> WHAT TO DO: Check every line of the data below for the word "recvNO" and say how many have it, without further comment.

> PROVIDED MATERIAL:
________

(** The reading loop takes any frame of the peer. *)
Lemma takes_ok e p f x c :
  Inv e p -> f ∈ wire (ep p) -> takes e (datagram f) x c ->
  local_ok (written e) (written p) (got e) (ep p) (ep e) c /\
  pend_ok (written p) c (ep p) x /\ quiet (ep e) c.
Proof.
  intros [Hst Hst' HS HSp HR HRp Hpd _ _ _] Hf [fins acks sp x' c' Hnone _ Harr].
  rewrite Hnone in Hpd. simpl in Hpd.
  pose proof (snd_wire _ _ _ HSp) as Hall.
  rewrite Forall_forall in Hall. destruct (Hall f Hf) as [k seg Hk ->|q Hq ->|no ms Hn ->].
  - pose proof (nth_seg_Some _ _ _ Hk) as Hk'. pose proof (snd_max _ _ _ HSp). unfold max_frames in *.
    assert (zlen seg <= fs).
    { pose proof (snd_segs _ _ _ HSp) as Hs. rewrite Forall_forall in Hs. apply Hs.
      unfold nth_seg in Hk. case_bool_decide; [|done]. by eapply list_elem_of_lookup_2. }
    rewrite arrive_data in Harr by lia.
    destruct (take_data_ok (written p) (got e) (ep e) k seg Hst HR Hpd Hk) as (x1 & c1 & Hrun & Hstep & Hp).
    rewrite Hrun in Harr. injection Harr as <- <-.
    destruct (received_ok _ _ _ _ _ _ HS Hstep). split; [done|]. split; [by apply data_pend_ok|done].
  - assert (Hq' := Hq). destruct Hq' as [Hq1 _]. unfold max_frames in *.
    rewrite arrive_query in Harr by lia. injection Harr as <- <-.
    split; [by constructor|]. split; [by split|by split_and!].
  - rewrite (arrive_nck _ _ _ _ _ _ (ep p)) in Harr by done. injection Harr as <- <-.
    destruct Hn as (N1 & N2 & N3 & N4).
    case_bool_decide as Hb; (split; [|split; [by split|by split_and!]]).
    + constructor; simpl; [by destruct Hst| |by apply (Rcv_keep _ (ep e))|by apply extends_same].
      destruct Hb as [-> Hgt]. apply (Snd_control (ep e)); simpl; try done; [|apply HS].
      split; [lia|]. intros k Hk. apply N4; [done|apply not_elem_of_nil].
    + by constructor.
Qed.

(** A send of the reading loop. *)
Lemma put_ok e p x s :
  Inv e p -> pending e = Some x -> put x (ep e) = Some s ->
  local_ok (written e) (written p) (got e) (ep p) (ep e) s.2 /\
  pend_ok (written p) s.2 (ep p) s.1 /\ quiet (ep e) s.2.
Proof.
  intros [Hst Hst' HS HSp HR HRp Hpd _ _ _] Hx Hput. rewrite Hx in Hpd. destruct x as [d|q|n]; simpl in Hpd.
  - destruct (put_data_ok (written p) (got e) (ep e) d s Hst HR Hpd Hput) as (Hs & Hp & _).
    destruct (received_ok _ _ _ _ _ _ HS Hs). split; [done|]. split; [by apply data_pend_ok|done].
  - destruct Hpd as [Hgap Hq]. unfold put, chan_push, chan_send in Hput.
    rewrite (st_nckQuery _ Hst) in Hput. case_bool_decide; [|done]. injection Hput as <-.
    split; [|split; [done|by split_and!]]. simpl. destruct HR as [R1 R2 R3 R4 R5]. constructor.
    + by destruct Hst.
    + apply (Snd_keep (ep e) _ _ _ []); [done|by apply extends_same|by rewrite app_nil_r|done|done].
    + constructor; simpl; try done. apply Forall_app. split; [done|]. by apply Forall_singleton.
    + by apply extends_same.
  - destruct Hpd as [Hgap Hn]. unfold put, chan_push, chan_send in Hput.
    rewrite (st_nckc _ Hst) in Hput. case_bool_decide; [|done]. injection Hput as <-.
    split; [|split; [done|by split_and!]]. simpl. constructor.
    + by destruct Hst.
    + apply (Snd_control (ep e)); simpl; try done; [apply HS|].
      apply Forall_app. split; [apply HS|]. by apply Forall_singleton.
    + by apply (Rcv_keep _ (ep e)).
    + by apply extends_same.
Qed.

(** *** The event loops and [Read] *)

Lemma check_ok x wx wy gx y gy :
  Static x -> Snd x wx y -> Rcv wy x gx -> Rcv wx y gy ->
  local_ok wx wy gx y x (check_loop x) /\ quiet x (check_loop x) /\
  (0 < Z.of_nat (size (sendPool x)) ->
   check_loop x = set_wire (wire x ++ [query_frame (server x) (Z.min (sentNO x) (ackNO x + w))]) x).
Proof.
  intros Hst HS HR HRy. pose proof (snd_ack _ _ _ HS) as [Ha Hu].
  pose proof (upto_written _ _ _ _ HRy Hu). pose proof (snd_max _ _ _ HS).
  pose proof (snd_no _ _ _ HS) as Hn. pose proof (zlen_nonneg wx). unfold max_frames in *.
  unfold check_loop. rewrite (st_window _ Hst), u32_small by lia. case_bool_decide as Hc.
  - set (q := Z.min _ _). change (askNCK q x).2 with (set_wire (wire x ++ [query_frame (server x) q]) x).
    split; [constructor|split]; simpl.
    + by destruct Hst.
    + eapply (Snd_keep x); [done|by apply extends_same|done| |done].
      apply Forall_singleton. eapply (GQuery _ _ _ _ q); [|done].
      split; [unfold q, max_frames; lia|]. intros k Hk. apply Hu. lia.
    + by apply (Rcv_keep _ x).
    + by apply extends_same.
    + eapply quiet_wire; [done|done|done|]. apply Forall_singleton. by apply is_data_control.
    + done.
  - split; [|split; [by split_and!|lia]]. constructor; try done.
Qed.

Lemma resend_shape n c :
  exists p s r, resend n c = set_parked p (set_sendPool s (set_rs r
    (set_wire (wire c ++ ((fun p => mark (server c) p.2) <$> in_pool c (missing n))) c))).
Proof.
  exists (if sendEventClosed c then parked c else true),
    (filter (fun kv => ~ (kv.1 ∉ missing n /\ kv.1 <= nck_no n)) (sendPool c)).
  unfold resend. destruct (resend_frames_spec (missing n) c) as [->|[-> ->]]; rewrite ?app_nil_r.
  - exists (u32 (rs c + zlen (in_pool c (missing n)))).
    destruct c as [?????????? ev]. by destruct ev.
  - exists (rs c). destruct c as [?????????? ev]. by destruct ev.
Qed.

Lemma in_pool_lookup c ms k pkt : (k, pkt) ∈ in_pool c ms <-> k ∈ ms /\ sendPool c !! k = Some pkt.
Proof.
  unfold in_pool. rewrite list_elem_of_omap. split.
  - intros (n & Hn & Hs). destruct (sendPool c !! n) eqn:Hp; simpl in Hs; [|done].
    injection Hs as <- <-. done.
  - intros [Hk Hp]. exists k. split; [done|]. by rewrite Hp.
Qed.

Lemma resend_ok n x wx wy gx y :
  Static x -> Snd x wx y -> Rcv wy x gx -> nck_ok y (nck_no n) (missing n) ->
  local_ok wx wy gx y x (resend n x).
Proof.
  intros Hst HS HR (N1 & N2 & N3 & N4).
  destruct (resend_exact n x) as (_ & Hpool & _).
  destruct (resend_shape n x) as (p & s & r & Heq). rewrite Heq in *. simpl in Hpool.
  destruct HS as [S1 S2 S3 S4 S5 S6 S7 S8 S9]. constructor; simpl.
  - by destruct Hst.
  - constructor; simpl; try done.
    + intros k pkt. rewrite Hpool. case_bool_decide; [apply S4|done].
    + intros k Hk. rewrite Hpool. case_bool_decide as Hb; [by apply S7|].
      right. apply N4; [|naive_solver]. destruct (Z_le_gt_dec k (nck_no n)); [lia|].
      destruct Hb. right. lia.
    + etransitivity; [|exact S8]. apply inj_le. rewrite <- !size_dom. apply subseteq_size.
      intros k [v Hv]%elem_of_dom. rewrite Hpool in Hv.
      case_bool_decide; [|done]. apply elem_of_dom. by eexists.
    + apply Forall_app. split.
      * eapply Forall_impl; [exact S9|]. intros f. by apply good_frame_mono; [apply extends_same| | |].
      * apply Forall_fmap, Forall_forall. intros [k pkt] [_ Hp]%in_pool_lookup.
        destruct (S4 _ _ Hp) as (seg & Hs & ->). eapply GData; [exact Hs|].
        simpl. unfold data_frame. apply mark_idemp.
  - by apply (Rcv_keep _ x).
  - by apply extends_same.
Qed.

Lemma nck_loop_ok x wx wy gx y c :
  Static x -> Snd x wx y -> Rcv wy x gx -> nck_loop x = Some c ->
  local_ok wx wy gx y x c /\ parked x = false.
Proof.
  intros Hst HS HR. unfold nck_loop. destruct (parked x); [done|].
  destruct (queue (nckc x)) as [|n q] eqn:Hq; [done|]. intros [= <-]. split; [|done].
  pose proof (snd_ncks _ _ _ HS) as Hn. rewrite Hq in Hn. inversion_clear Hn as [|?? Hn1 Hn2].
  set (x1 := set_nckc _ x).
  destruct (resend_ok n x1 wx wy gx y) as [R1 R2 R3 R4].
  - by destruct Hst.
  - apply (Snd_control x); simpl; try done; apply HS.
  - by apply (Rcv_keep _ x).
  - done.
  - constructor; done.
Qed.

Lemma query_loop_ok x wx wy gx y r c :
  Static x -> Snd x wx y -> Rcv wy x gx -> nck_query_loop x = Some (r, c) ->
  local_ok wx wy gx y x c /\ quiet x c.
Proof.
  intros Hst HS HR. unfold nck_query_loop.
  destruct (queue (nckQuery x)) as [|q qs] eqn:Hq; [done|]. intros Heq.
  pose proof HR as [R1 R2 R3 R4 R5]. rewrite Hq in R5. inversion_clear R5 as [|?? Hq1 Hq2].
  set (x1 := set_nckQuery _ x) in Heq.
  assert (Hst1 : Static x1) by (by destruct Hst).
  assert (HR1 : Rcv wy x1 gx) by (by constructor).
  assert (HS1 : Snd x1 wx y).
  { apply (Snd_control x); simpl; try done; apply HS. }
  destruct (sendNCK_new x1 q Hst1) as (new & Hrun & Hnew); [simpl; lia|done|].
  rewrite Hrun in Heq. injection Heq as <- <-.
  destruct (received_ok wx wy gx x1 _ y HS1 (received_wire _ _ _ _ Hst1 HR1 Hnew)) as [[]].
  split; [by constructor|done].
Qed.

Lemma read_copy_spec cap buf c :
  0 <= cap ->
  exists out rest, read_copy cap buf c = (out, set_inboundBuf rest c) /\ out ++ default [] rest = buf.
Proof.
  intros Hc. unfold read_copy. eexists _, _. split; [done|].
  case_bool_decide as Hn; simpl; [|apply take_drop].
  rewrite app_nil_r. apply take_ge. unfold zlen in *. lia.
Qed.

Lemma read_ok cap arm out x wx wy gx y c :
  0 <= cap -> Static x -> Snd x wx y -> Rcv wy x gx -> Read cap arm x = Some (inl out, c) ->
  local_ok wx wy (gx ++ out) y x c /\ quiet x c.
Proof.
  intros Hc Hst HS HR Hread. pose proof HR as [R1 R2 R3 R4 R5].
  assert (Hshape : exists rest q, c = set_inboundBuf rest (set_inbound q x) /\ closed q = false /\
    out ++ default [] rest ++ concat (queue q) = default [] (inboundBuf x) ++ concat (queue (inbound x))).
  { unfold Read in Hread. destruct (inboundBuf x) as [buf|] eqn:Hb.
    - destruct (read_copy_spec cap buf x Hc) as (o & rest & Heq & Hcat). rewrite Heq in Hread.
      injection Hread as <- <-. exists rest, (inbound x). split_and!.
      + by destruct x.
      + apply Hst.
      + simpl. by rewrite <- Hcat, <- !app_assoc.
    - destruct arm; [by destruct (closed _)|done|].
      unfold chan_recv in Hread. destruct (queue (inbound x)) as [|pkt q] eqn:Hq.
      { by rewrite (st_inbound _ Hst) in Hread. }
      destruct (read_copy_spec cap pkt (set_inbound (Chan q (closed (inbound x))) x) Hc)
        as (o & rest & Heq & Hcat). rewrite Heq in Hread. injection Hread as <- <-.
      eexists rest, _. split; [done|]. split; [apply Hst|]. simpl. by rewrite <- Hcat, <- !app_assoc. }
  destruct Hshape as (rest & q & -> & Hq & Hcat). split; [constructor|]; simpl.
  - by destruct Hst.
  - apply (Snd_control x); simpl; try done; apply HS.
  - constructor; simpl; try done. rewrite <- R4, <- Hcat. by rewrite <- !app_assoc.
  - by apply extends_same.
  - done.
Qed.

(** *** Every step preserves the invariant *)

Lemma await_event_cases x c :
  await_event x = Some (Ok tt, c) -> c = set_parked false x /\ parked x = true.
Proof. unfold await_event. destruct (sendEventClosed x), (parked x); naive_solver. Qed.

Lemma Inv_max e p : Inv e p -> recvNO (ep p) <= max_frames /\ zlen (written e) <= max_frames.
Proof.
  intros H. pose proof (rcv_no _ _ _ (inv_rcv' _ _ H)). pose proof (rcv_max _ _ _ (inv_rcv' _ _ H)). lia.
Qed.

(** The reading loop's state is its own: the other loops and [Read] keep it. *)
Definition same_reader (c c' : conn) : Prop := recvNO c' = recvNO c /\ recvPool c' = recvPool c.

Lemma check_loop_reader c : same_reader c (check_loop c).
Proof. unfold check_loop. by case_bool_decide. Qed.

________

> OUTPUT FOR THIS TASK: 2